Consumers had to pay an extra fee of 6,000 yuan to sign up for the telecom network services, he said. Calls cost five jiao ($0.07) per minute. In comparison, the average salary of ordinary people was no more than 100 yuan per month.
One of the biggest contributions of China’s telecom industry, he said, is that it laid down a sound digital infrastructure for companies and consumers to access fast internet networks at affordable prices. They laid the foundation for China’s kaleidoscope of mobile applications and thriving digital economy.
Leveraging these achievements, the country’s telecom carriers are scrambling to establish a beachhead in the 5G era, in which almost everything can be connected to the internet.
As at the end of May, Chinese companies accounted for more than 30 per cent of all patents essential to the global standards for 5G.
After the country granted the commercial 5G licences in June, local telecom carriers are working to build a sound network infrastructure to accelerate the technology’s commercialisation.
Yang Jie, chairman of China Mobile, the world’s largest mobile operator, said the company plans to cover 50 cities across China with 5G signals by the end of this year.
“That will involve deploying 50,000 5G base stations across the country,” Yang said, adding that the company has already raised seven billion yuan as the first phase of a 5G fund to promote the development of key technologies. The planned total size of the fund is 30 billion yuan.
Similarly, China Unicom said it will cover at least 40 cities with 5G signals by the end of this year and work together with all industry partners, including foreign companies, to accelerate 5G infrastructure construction.
Just a day after securing its 5G licence, China Unicom announced it had opened experience stores across 40 cities to encourage consumers to try applications powered by the superfast technology.
Visitors can play with mechanical robotic arms, watch 4K high-definition live-streaming, wear virtual reality goggles to play 3D games and learn that with 5G, doctors can complete surgeries on patients 2,500km away.
Lyu Tingjie, a telecom professor at the Beijing University of Posts and Telecommunications, said: “After all the hype about 5G, the new era has finally started. All the state-of-the-art applications are getting closer to the public than ever.
“The next question is – how to better time the rollout and partner with a wide range of traditional sectors to boost efficiency?” he said.
The country’s telecom carriers are expected to spend 900 billion yuan to 1.5 trillion yuan on 5G network construction from next year to 2025, according to a report from the China Academy of Information and Communications Technology.
The first batch of 5G smartphones hit the market in August.
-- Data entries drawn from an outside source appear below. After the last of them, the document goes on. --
(* ===== verification/Tasks.v ===== *)
(** Asynchronous functions on shared state.

    An [async fn] of the node runs between two suspension points without giving the
    executor to another task, and what it shares with other tasks (the cache, the storage,
    the subscriptions) is behind locks. A [task] is the tree of its critical sections:
    [Act f k] runs the section [f] on the shared state and goes on with [k]; [None] is a
    panic in the section. Tasks of a [pool] interleave at every section, which includes all
    the schedules of an executor. Most locks are released before the next [await]. Where the
    code keeps a lock while it waits for others, as for the connections while a peer's
    multiplexers and subscriptions change with them, what the outer lock covers is one
    section: the tasks that would see a state in between wait for the same lock.

    [wp] is a rely-guarantee triple for such trees: the environment may change the state
    by any step of [G] before every section, and each section is such a step itself and
    keeps [Inv]. [pool_sound] is its adequacy for a pool of any number of tasks. *)

From Stdlib Require Import NArith Lia.
From stdpp Require Import base gmap list relations.
From S2P Require Import Prelude.

(** ** Tasks *)

Inductive task (S A : Type) : Type :=
| Ret (a : A)
| Act {B : Type} (f : S -> option (S * B)) (k : B -> task S A).
Arguments Ret {_ _} _.
Arguments Act {_ _ _} _ _.

Fixpoint tbind {S A B} (m : task S A) (k : A -> task S B) : task S B :=
  match m with
  | Ret a => k a
  | Act f g => Act f (fun b => tbind (g b) k)
  end.

(** [m.await?] *)
Definition tbind_ok {S E A B} (m : task S (result E A)) (k : A -> task S (result E B)) :
  task S (result E B) :=
  tbind m (fun r => match r with Ok a => k a | Err e => Ret (Err e) end).

Declare Scope task_scope.
Delimit Scope task_scope with task.
Notation "'await' x := m 'in' k" := (tbind m (fun x => k))
  (at level 200, x name, m at level 100, k at level 200, right associativity) : task_scope.
Notation "'await' ' x := m 'in' k" := (tbind m (fun y => let x := y in k))
  (at level 200, x strict pattern, m at level 100, k at level 200, right associativity)
  : task_scope.
Notation "'await?' x := m 'in' k" := (tbind_ok m (fun x => k))
  (at level 200, x name, m at level 100, k at level 200, right associativity) : task_scope.
Notation "'await?' ' x := m 'in' k" := (tbind_ok m (fun y => let x := y in k))
  (at level 200, x strict pattern, m at level 100, k at level 200, right associativity)
  : task_scope.
Open Scope task_scope.

(** One critical section. *)
Definition act {S B} (f : S -> option (S * B)) : task S B := Act f Ret.

(** A section that only reads. *)
Definition reads_state {S B} (f : S -> B) : task S B := act (fun s => Some (s, f s)).

(** [for x in l { st = body(st, x).await?; }] *)
Fixpoint tfold {S E A B} (body : B -> A -> task S (result E B)) (b : B) (l : list A) :
  task S (result E B) :=
  match l with
  | [] => Ret (Ok b)
  | x :: l' => await? b' := body b x in tfold body b' l'
  end.

(** [for x in l { st = body(st, x).await; }] *)
Fixpoint tfor {S A B} (body : B -> A -> task S B) (b : B) (l : list A) : task S B :=
  match l with
  | [] => Ret b
  | x :: l' => await b' := body b x in tfor body b' l'
  end.

(** At most [n] sections: what is left then is dropped. *)
Fixpoint within {S A} (n : nat) (m : task S A) : task S (option A) :=
  match m, n with
  | Ret a, _ => Ret (Some a)
  | Act _ _, O => Ret None
  | Act f k, S n' => Act f (fun b => within n' (k b))
  end.

(** A task of a component, run on the state of the whole. *)
Fixpoint zoom {S T A} (get : S -> T) (set : T -> S -> S) (m : task T A) : task S A :=
  match m with
  | Ret a => Ret a
  | Act f k =>
      Act (fun s => match f (get s) with
                    | Some (t, b) => Some (set t s, b)
                    | None => None
                    end) (fun b => zoom get set (k b))
  end.

(** Without other tasks. *)
Fixpoint run {S A} (m : task S A) (s : S) : option (S * A) :=
  match m with
  | Ret a => Some (s, a)
  | Act f k => match f s with Some (s', b) => run (k b) s' | None => None end
  end.

Lemma run_bind {S A B} (m : task S A) (k : A -> task S B) s :
  run (tbind m k) s = match run m s with Some (s', a) => run (k a) s' | None => None end.
Proof.
  revert s. induction m as [a|C f g IH]; intros s; [done|]. simpl.
  by destruct (f s) as [[s' c]|].
Qed.

Lemma run_bind_ok {S E A B} (m : task S (result E A)) (k : A -> task S (result E B)) s :
  run (tbind_ok m k) s =
  match run m s with
  | Some (s', Ok a) => run (k a) s'
  | Some (s', Err e) => Some (s', Err e)
  | None => None
  end.
Proof.
  unfold tbind_ok. rewrite run_bind. by destruct (run m s) as [[s' [a|e]]|].
Qed.

Lemma run_zoom {S T A} (get : S -> T) (set : T -> S -> S) (m : task T A) s :
  (forall t s, get (set t s) = t) -> (forall t t' s, set t (set t' s) = set t s) ->
  (forall s, set (get s) s = s) ->
  run (zoom get set m) s =
  match run m (get s) with Some (t, a) => Some (set t s, a) | None => None end.
Proof.
  intros Hgs Hss Hsg. revert s. induction m as [a|C f g IH]; intros s; simpl.
  - by rewrite Hsg.
  - destruct (f (get s)) as [[t c]|]; [|done]. rewrite IH, Hgs.
    by destruct (run (g c) t) as [[t' a]|]; [rewrite Hss|].
Qed.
China Unicom said its 5G data packages will cost a minimum of 190 yuan, arguably the world’s lowest price, in its first stage of application.
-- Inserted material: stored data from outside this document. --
(** C22: A sharded map behaves as one map: each operation, run alone, does to the union of
    the shards what the same operation of a map does, whichever hash function places the
    keys, and an operation on a key never takes an index out of range. *)
Theorem ShardedMap_refines (key : K) (v def : V) {R} (f : V -> option (V * R))
    (mrg : V -> V -> option V) :
  (0 < n)%nat -> N.of_nat n <= u64_max ->
  refines (V:=V) n (get_cloned n key) (fun m => Some (m, m !! key)) /\
  refines (V:=V) n (contains_key n key) (fun m => Some (m, bool_decide (is_Some (m !! key)))) /\
  refines (V:=V) n (insert n key v) (fun m => Some (<[key := v]> m, m !! key)) /\
  refines (V:=V) n (remove n key) (fun m => Some (delete key m, m !! key)) /\
  refines (V:=V) n (entry_or_default n def key)
    (fun m => Some (<[key := default def (m !! key)]> m, default def (m !! key))) /\
  refines (V:=V) n (with_entry_or_default n def key f)
    (fun m => '(w, r) ← f (default def (m !! key)); Some (<[key := w]> m, r)) /\
  refines (V:=V) n (with_entry n key f)
    (fun m => match m !! key with
              | Some w => '(w', r) ← f w; Some (<[key := w']> m, Some r)
              | None => Some (m, None)
              end) /\
  refines (V:=V) n (merge_with n key v mrg)
    (fun m => match m !! key with
              | Some w => w' ← mrg w v; Some (<[key := w']> m, tt)
              | None => Some (<[key := v]> m, tt)
              end) /\
  refines (V:=V) n (len n) (fun m => Some (m, size m)) /\
  refines (V:=V) n (is_empty n) (fun m => Some (m, bool_decide (m = ∅))) /\
  refines (V:=V) n (clear n) (fun _ => Some (∅, tt)) /\
  (forall self : ShardedMap K V, wf n self -> exists keys values,
     run (into_keys n) self = Some (self, keys) /\ keys ≡ₚ (map_to_list (flat self)).*1 /\
     run (into_values n) self = Some (self, values) /\
     values ≡ₚ (map_to_list (flat self)).*2).
Proof.
  intros Hn Hmax.
  assert (Hgo : forall R (g : option V -> option (option V * R)) h,
    (forall m, h m = at_key g key m) -> refines n (act (locked n key h)) h).
  { intros R' g h Hh. eapply refines_ext; [by intros m; symmetry; apply Hh|].
    by apply locked_refines. }
  assert (Hsame : forall (m : gmap K V), partial_alter (fun _ => m !! key) key m = m).
  { intros m. apply partial_alter_self. }
  split_and!.
  - apply (Hgo _ (fun o => Some (o, o))). intros m. unfold at_key. simpl. by rewrite Hsame.
  - apply (Hgo _ (fun o => Some (o, bool_decide (is_Some o)))). intros m. unfold at_key.
    simpl. by rewrite Hsame.
  - by apply (Hgo _ (fun o => Some (Some v, o))).
  - by apply (Hgo _ (fun o => Some (None, o))).
  - by apply (Hgo _ (fun o => Some (Some (default def o), default def o))).
  - apply (Hgo _ (fun o => '(w, r) ← f (default def o); Some (Some w, r))). intros m.
    unfold at_key. by destruct (f (default def (m !! key))) as [[w r]|].
  - apply (Hgo _ (fun o => match o with
      | Some w => '(w', r) ← f w; Some (Some w', Some r) | None => Some (None, None) end)).
    intros m. unfold at_key. destruct (m !! key) as [w|] eqn:Hw; simpl.
    + by destruct (f w) as [[w' r]|].
    + by rewrite <- Hw, Hsame.
  - apply (Hgo _ (fun o => match o with
      | Some w => w' ← mrg w v; Some (Some w', tt) | None => Some (Some v, tt) end)).
    intros m. unfold at_key. destruct (m !! key) as [w|]; [|done]. simpl. by destruct (mrg w v).
  - intros self Hwf. exists self. by rewrite run_len.
  - intros self Hwf. exists self. by rewrite run_is_empty.
  - intros self Hwf. destruct (run_clear n self Hwf) as (self' & ? & ? & ?). by exists self'.
  - intros self Hwf. destruct (run_into_keys n self Hwf) as (ks & ? & ?).
    destruct (run_into_values n self Hwf) as (vs & ? & ?). by exists ks, vs.
Qed.
End claim.

(** ** Examples *)

(** A hash for evaluation: the sum of the bytes, in the upper byte. *)
Definition siphash_sum : SipHash24 := fun k0 k1 l =>
  as_u64 (k0 + k1 + 72057594037927936 * foldr (fun b acc => Byte.to_N b + acc) 0 l).

Lemma siphash_sum_range : @SipHash24Range siphash_sum.
Proof.
  intros k0 k1 l. unfold siphash24, siphash_sum, as_u64, u64_max.
  pose proof (N.mod_lt (k0 + k1 + 72057594037927936 * foldr (fun b acc => Byte.to_N b + acc) 0 l)
    18446744073709551616 ltac:(lia)). lia.
Qed.

#[local] Existing Instance siphash_sum.
#[local] Existing Instance siphash_sum_range.
#[local] Existing Instance hash_iter_by_encoding.

Lemma ShardedMap_refines_witness :
  let id := array_pad 32 [xff] in
  exists self', run (insert 4 id true) (with_key 4 0 0) = Some (self', None) /\
    wf 4 self' /\ flat self' = {[id := true]}.
Proof.
  intros id.
  assert (Hr : refines 4 (insert 4 id true) (fun m => Some (<[id := true]> m, m !! id)))
    by (eapply (ShardedMap_refines 4 id true true (R := unit) (fun v => Some (v, tt))
                  (fun v _ => Some v)); [lia|unfold u64_max; simpl; lia]).
  exact (Hr (with_key 4 0 0) (with_key_wf 4 0 0)).
Defined.
End Sharded.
In comparison, the minimum cost in South Korea’s 5G data packages is about 325 yuan per month, while US telecom operator AT&T charges users $70 for 15 gigabytes of 5G data every 30 days.
Meanwhile, Chinese telecom equipment makers are securing a growing number of 5G contracts to supply foreign telecom carriers. Huawei said it had signed 50 commercial contracts for 5G with carriers worldwide, with 28 contracts from Europe, 11 from the Middle East, six from the Asia-Pacific region, four from the Americas, and one from Africa.
William Xu, a director on Huawei’s board and president of the Institute of Strategic Research, said the company has had more than 200,000 5G base stations in shipment, which marked a steady step forward, compared with its earlier announcement of 150,000 base stations in late June.
Huawei has invested about $4 billion in all so far in the research and development of 5G since 2009. Founder and CEO Ren Zhengfei has said in an interview that other players will not be able to catch up with Huawei in 5G over the next two to three years.
According to a forecast by the Global System for Mobile Communications Association, an industry group, China is set to become the world’s largest 5G market by 2025, with 460 million 5G users.